- [Data supplied]

╔══

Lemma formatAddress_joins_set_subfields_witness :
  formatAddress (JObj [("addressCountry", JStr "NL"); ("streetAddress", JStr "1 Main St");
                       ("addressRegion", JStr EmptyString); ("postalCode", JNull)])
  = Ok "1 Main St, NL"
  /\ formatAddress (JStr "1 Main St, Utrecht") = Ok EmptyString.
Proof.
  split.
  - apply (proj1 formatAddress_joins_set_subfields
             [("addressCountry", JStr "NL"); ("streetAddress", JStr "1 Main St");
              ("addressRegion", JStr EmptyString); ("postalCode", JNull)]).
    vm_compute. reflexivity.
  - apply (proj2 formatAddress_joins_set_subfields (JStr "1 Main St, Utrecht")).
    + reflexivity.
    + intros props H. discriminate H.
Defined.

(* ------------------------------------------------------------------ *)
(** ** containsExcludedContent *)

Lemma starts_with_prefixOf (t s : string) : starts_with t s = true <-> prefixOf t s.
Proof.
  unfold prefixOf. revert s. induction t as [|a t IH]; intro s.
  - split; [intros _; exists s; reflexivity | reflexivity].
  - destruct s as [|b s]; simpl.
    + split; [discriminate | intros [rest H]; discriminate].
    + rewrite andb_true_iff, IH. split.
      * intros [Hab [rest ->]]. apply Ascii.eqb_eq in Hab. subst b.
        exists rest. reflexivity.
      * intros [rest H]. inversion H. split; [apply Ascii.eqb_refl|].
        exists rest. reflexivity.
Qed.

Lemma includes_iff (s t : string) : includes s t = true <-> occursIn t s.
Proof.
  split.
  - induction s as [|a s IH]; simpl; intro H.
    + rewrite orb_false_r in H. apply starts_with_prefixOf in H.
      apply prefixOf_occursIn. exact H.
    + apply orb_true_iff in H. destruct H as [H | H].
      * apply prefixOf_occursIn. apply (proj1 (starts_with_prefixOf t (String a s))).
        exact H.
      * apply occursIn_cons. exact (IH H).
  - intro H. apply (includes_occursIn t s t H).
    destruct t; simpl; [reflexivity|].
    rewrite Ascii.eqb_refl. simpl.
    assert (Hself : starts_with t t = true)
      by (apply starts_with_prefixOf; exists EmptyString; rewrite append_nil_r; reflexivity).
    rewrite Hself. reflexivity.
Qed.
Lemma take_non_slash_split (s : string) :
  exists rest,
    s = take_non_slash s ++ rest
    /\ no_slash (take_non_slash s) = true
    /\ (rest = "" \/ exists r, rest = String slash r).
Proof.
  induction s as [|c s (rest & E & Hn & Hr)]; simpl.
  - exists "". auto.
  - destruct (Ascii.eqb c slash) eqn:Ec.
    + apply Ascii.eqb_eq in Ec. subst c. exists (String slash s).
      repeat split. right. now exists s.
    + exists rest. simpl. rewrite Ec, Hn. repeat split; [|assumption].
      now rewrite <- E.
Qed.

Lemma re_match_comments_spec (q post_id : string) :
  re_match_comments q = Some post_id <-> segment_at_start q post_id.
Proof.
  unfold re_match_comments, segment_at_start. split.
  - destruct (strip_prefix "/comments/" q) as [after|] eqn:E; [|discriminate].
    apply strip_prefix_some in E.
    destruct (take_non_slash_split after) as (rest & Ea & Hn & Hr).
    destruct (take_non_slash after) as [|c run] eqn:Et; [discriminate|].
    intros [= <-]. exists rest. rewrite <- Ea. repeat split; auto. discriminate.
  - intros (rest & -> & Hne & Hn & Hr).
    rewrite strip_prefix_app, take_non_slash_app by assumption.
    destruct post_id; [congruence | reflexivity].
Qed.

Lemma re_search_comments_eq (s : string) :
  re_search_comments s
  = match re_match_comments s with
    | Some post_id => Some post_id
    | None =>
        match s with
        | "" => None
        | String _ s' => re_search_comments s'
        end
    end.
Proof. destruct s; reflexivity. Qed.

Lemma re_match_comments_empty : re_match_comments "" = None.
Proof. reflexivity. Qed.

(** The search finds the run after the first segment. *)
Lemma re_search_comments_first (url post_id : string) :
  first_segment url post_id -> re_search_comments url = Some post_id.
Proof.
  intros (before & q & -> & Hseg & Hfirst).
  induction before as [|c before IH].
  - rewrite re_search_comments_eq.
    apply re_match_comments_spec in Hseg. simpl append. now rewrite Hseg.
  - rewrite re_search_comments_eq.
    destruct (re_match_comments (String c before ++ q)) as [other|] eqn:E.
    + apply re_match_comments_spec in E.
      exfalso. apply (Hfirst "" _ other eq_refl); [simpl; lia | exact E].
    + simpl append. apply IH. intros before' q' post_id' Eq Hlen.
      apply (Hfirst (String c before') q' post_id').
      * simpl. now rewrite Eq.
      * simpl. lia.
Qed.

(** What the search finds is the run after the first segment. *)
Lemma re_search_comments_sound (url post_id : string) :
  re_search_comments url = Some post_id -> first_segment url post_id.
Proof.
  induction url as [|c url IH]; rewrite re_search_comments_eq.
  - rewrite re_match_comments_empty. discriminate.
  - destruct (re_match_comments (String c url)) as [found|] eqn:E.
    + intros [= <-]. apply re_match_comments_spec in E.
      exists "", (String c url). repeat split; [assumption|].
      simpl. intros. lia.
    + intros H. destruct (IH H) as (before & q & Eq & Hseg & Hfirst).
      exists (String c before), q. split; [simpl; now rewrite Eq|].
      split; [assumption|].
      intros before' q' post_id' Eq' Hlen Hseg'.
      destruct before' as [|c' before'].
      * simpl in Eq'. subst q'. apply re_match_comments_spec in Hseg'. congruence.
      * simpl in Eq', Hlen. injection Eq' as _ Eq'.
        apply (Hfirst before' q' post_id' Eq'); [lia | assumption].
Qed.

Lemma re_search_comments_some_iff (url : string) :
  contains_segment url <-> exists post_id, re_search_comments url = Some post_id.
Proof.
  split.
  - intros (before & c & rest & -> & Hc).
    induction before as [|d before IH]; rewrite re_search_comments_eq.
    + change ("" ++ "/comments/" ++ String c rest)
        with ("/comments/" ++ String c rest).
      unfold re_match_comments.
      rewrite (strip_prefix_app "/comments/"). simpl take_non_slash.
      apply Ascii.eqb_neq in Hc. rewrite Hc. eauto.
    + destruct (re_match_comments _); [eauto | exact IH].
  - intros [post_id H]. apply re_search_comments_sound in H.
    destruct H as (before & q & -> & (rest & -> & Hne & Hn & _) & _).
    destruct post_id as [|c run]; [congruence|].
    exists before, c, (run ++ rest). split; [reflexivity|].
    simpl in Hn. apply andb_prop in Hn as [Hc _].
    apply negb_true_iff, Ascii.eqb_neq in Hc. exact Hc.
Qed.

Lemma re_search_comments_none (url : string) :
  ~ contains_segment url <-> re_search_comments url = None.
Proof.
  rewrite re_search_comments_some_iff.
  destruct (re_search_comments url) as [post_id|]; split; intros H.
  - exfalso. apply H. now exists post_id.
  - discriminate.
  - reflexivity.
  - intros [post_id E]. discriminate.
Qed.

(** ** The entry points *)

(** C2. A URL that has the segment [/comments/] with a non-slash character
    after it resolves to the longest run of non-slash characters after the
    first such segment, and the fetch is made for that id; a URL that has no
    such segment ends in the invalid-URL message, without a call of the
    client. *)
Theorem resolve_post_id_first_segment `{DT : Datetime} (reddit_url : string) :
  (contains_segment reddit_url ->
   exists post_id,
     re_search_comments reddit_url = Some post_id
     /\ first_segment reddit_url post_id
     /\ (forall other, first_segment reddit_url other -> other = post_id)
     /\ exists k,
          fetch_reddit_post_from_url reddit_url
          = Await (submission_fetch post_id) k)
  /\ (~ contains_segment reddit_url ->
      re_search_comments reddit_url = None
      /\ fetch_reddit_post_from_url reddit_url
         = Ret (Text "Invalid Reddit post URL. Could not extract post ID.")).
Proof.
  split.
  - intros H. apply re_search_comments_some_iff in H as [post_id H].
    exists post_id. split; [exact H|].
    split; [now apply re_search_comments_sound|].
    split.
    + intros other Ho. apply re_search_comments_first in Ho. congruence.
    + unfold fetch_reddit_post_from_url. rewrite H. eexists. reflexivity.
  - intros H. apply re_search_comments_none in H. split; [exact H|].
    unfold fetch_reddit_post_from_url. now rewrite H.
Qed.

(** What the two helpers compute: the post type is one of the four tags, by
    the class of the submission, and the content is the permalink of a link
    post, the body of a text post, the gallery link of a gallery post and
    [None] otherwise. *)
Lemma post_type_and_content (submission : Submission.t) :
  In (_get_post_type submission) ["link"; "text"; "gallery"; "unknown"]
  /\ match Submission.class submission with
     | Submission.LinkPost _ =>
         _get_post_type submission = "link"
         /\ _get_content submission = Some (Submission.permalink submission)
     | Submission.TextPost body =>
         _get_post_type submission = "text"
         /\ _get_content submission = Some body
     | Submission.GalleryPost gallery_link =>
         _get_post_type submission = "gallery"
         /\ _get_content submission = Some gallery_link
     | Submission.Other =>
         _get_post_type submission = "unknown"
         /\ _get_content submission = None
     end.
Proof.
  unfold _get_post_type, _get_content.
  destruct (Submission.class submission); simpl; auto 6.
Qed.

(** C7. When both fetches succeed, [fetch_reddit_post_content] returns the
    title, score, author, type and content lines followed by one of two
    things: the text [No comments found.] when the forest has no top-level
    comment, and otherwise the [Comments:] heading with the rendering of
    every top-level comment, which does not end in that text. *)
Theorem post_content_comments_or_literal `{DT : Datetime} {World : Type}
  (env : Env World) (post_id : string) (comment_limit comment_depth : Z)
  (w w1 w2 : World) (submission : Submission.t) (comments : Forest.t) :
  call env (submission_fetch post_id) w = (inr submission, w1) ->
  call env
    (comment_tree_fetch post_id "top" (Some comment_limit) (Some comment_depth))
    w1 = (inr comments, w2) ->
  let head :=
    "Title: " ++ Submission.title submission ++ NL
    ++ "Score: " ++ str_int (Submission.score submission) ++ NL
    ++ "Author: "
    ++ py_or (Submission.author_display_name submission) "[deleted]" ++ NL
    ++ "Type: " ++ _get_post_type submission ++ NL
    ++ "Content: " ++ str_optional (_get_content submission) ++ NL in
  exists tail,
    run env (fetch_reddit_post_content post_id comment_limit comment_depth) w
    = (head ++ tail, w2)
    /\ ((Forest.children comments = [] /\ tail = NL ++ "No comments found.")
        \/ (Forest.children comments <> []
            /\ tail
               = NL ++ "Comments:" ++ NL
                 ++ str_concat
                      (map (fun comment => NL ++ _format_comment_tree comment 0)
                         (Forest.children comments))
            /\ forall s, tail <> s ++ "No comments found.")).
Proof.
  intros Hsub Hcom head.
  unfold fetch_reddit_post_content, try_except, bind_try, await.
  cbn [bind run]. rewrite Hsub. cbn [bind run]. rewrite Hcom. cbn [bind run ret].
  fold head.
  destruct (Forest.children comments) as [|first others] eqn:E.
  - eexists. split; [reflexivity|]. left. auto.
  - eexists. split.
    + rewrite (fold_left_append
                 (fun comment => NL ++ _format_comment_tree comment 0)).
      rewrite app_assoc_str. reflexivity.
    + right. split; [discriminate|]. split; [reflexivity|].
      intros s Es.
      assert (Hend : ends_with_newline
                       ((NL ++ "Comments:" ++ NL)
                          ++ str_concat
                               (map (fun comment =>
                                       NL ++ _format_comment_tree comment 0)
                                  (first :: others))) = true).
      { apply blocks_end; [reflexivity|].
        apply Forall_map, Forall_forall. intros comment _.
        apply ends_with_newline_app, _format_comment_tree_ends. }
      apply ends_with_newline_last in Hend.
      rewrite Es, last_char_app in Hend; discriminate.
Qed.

╚══

- [Problem description] Using the records above, copy word for word the line with "(fun comment => NL ++ _format_comment_tree comment 0)).", the line with "apply blocks_end; [reflexivity|].", and every line between them.

- [Response box]
                 (fun comment => NL ++ _format_comment_tree comment 0)).
      rewrite app_assoc_str. reflexivity.
    + right. split; [discriminate|]. split; [reflexivity|].
      intros s Es.
      assert (Hend : ends_with_newline
                       ((NL ++ "Comments:" ++ NL)
                          ++ str_concat
                               (map (fun comment =>
                                       NL ++ _format_comment_tree comment 0)
                                  (first :: others))) = true).
      { apply blocks_end; [reflexivity|].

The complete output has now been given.